■ **Exercise**:
Pull each line containing "which" from the data.

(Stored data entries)

==================================================

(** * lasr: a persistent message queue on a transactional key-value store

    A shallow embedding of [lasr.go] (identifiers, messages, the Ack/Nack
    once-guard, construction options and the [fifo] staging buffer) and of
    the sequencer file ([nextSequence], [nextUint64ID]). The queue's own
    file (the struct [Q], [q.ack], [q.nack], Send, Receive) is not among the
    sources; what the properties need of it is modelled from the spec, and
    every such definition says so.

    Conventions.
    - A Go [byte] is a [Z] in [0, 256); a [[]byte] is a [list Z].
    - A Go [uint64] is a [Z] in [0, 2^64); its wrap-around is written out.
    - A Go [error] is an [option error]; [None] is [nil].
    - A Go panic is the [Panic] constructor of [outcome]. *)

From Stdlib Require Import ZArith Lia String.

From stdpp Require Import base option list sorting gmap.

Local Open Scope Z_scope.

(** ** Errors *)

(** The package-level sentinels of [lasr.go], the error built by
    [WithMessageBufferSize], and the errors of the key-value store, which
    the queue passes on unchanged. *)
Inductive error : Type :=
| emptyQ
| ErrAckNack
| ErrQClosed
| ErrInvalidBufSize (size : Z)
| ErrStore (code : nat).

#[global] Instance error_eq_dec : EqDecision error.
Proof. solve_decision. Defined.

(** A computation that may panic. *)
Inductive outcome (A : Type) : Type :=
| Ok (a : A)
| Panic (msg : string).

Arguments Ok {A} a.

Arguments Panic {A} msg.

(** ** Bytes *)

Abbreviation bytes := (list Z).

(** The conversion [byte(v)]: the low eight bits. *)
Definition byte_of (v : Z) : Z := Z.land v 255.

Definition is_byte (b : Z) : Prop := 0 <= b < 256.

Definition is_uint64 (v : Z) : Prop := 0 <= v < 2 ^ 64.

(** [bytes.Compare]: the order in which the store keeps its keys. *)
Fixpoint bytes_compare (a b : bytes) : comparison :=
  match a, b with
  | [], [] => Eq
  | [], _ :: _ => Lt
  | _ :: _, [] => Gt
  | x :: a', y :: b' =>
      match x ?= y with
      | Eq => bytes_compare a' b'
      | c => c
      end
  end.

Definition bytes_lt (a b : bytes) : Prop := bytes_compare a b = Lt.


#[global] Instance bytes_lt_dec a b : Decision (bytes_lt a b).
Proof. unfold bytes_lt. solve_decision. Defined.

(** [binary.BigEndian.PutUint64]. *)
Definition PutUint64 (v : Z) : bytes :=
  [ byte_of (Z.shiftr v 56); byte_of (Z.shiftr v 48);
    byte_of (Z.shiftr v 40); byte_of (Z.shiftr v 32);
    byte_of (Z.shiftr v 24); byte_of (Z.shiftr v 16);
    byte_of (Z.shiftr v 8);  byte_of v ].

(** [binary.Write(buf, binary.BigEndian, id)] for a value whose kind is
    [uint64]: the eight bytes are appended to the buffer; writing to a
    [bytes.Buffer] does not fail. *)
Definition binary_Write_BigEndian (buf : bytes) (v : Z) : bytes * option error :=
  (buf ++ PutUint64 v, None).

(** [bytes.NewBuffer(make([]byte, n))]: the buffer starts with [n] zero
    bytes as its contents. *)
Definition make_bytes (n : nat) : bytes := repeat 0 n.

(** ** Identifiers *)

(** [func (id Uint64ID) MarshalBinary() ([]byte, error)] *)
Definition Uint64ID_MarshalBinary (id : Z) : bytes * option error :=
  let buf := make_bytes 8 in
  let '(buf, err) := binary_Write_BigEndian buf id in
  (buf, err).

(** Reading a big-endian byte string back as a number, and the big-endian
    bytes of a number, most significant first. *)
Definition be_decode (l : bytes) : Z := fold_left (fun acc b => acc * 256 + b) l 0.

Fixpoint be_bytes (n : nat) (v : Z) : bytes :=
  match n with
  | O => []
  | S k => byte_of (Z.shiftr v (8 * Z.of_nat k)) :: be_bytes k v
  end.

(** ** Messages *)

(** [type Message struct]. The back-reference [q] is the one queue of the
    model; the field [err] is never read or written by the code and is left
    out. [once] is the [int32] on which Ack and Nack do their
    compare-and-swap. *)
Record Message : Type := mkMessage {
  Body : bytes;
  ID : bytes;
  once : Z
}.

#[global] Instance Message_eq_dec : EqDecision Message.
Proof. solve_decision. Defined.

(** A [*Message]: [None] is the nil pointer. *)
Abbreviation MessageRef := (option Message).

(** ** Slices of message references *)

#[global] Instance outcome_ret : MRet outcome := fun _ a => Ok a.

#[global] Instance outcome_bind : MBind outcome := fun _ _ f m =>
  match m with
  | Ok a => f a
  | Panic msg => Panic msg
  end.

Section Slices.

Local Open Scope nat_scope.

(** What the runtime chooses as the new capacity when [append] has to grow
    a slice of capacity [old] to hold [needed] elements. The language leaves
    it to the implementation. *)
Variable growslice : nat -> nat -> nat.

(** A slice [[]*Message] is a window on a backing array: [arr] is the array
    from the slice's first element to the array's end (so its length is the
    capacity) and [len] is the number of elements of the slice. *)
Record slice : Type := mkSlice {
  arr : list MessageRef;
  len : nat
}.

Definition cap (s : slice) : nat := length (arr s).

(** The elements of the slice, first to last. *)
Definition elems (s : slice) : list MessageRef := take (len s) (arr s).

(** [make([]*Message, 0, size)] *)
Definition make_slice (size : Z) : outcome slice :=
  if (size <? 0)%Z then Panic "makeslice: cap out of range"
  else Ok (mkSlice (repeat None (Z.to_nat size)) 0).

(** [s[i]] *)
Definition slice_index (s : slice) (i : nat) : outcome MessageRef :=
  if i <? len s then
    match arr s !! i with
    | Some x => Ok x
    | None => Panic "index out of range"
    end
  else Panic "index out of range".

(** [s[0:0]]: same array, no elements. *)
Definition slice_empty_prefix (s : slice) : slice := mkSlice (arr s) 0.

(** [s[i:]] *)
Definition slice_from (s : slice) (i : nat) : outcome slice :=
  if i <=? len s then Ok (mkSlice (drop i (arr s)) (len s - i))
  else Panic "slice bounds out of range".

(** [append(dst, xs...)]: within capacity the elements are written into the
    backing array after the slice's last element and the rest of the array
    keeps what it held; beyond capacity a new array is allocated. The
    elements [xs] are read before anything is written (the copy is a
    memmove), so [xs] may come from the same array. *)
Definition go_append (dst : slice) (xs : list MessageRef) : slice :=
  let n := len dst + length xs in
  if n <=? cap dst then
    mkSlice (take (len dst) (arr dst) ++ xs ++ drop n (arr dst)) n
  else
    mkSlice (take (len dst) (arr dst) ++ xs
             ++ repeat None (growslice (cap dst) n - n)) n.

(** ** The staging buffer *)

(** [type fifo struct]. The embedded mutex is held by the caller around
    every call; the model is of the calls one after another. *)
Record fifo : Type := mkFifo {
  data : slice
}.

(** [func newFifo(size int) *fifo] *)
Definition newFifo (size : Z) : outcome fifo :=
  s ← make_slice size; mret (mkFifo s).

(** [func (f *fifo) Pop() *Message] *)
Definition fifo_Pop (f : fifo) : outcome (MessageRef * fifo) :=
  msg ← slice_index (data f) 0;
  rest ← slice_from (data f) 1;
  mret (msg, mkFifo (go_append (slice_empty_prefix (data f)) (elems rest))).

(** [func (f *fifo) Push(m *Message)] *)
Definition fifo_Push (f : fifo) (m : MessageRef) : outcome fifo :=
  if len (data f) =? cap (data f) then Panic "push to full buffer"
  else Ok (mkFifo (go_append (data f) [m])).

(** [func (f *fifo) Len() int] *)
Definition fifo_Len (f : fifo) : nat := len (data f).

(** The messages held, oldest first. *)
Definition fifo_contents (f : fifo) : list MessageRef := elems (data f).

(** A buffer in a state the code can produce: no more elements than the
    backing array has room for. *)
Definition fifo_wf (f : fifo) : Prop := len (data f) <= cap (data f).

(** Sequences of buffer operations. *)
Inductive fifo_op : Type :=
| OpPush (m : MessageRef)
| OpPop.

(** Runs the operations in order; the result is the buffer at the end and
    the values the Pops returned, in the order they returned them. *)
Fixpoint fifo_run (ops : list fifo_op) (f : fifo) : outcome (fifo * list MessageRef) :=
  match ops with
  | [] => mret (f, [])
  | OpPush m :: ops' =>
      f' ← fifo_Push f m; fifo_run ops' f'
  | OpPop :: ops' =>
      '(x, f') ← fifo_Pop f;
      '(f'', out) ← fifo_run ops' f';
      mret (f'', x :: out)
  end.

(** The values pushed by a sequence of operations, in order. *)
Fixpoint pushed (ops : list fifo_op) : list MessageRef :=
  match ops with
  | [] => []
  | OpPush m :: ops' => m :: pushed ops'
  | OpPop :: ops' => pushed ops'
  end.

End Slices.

==================================================

■ **Exercise result**:
    [WithMessageBufferSize], and the errors of the key-value store, which
(** [bytes.Compare]: the order in which the store keeps its keys. *)
    out. [once] is the [int32] on which Ack and Nack do their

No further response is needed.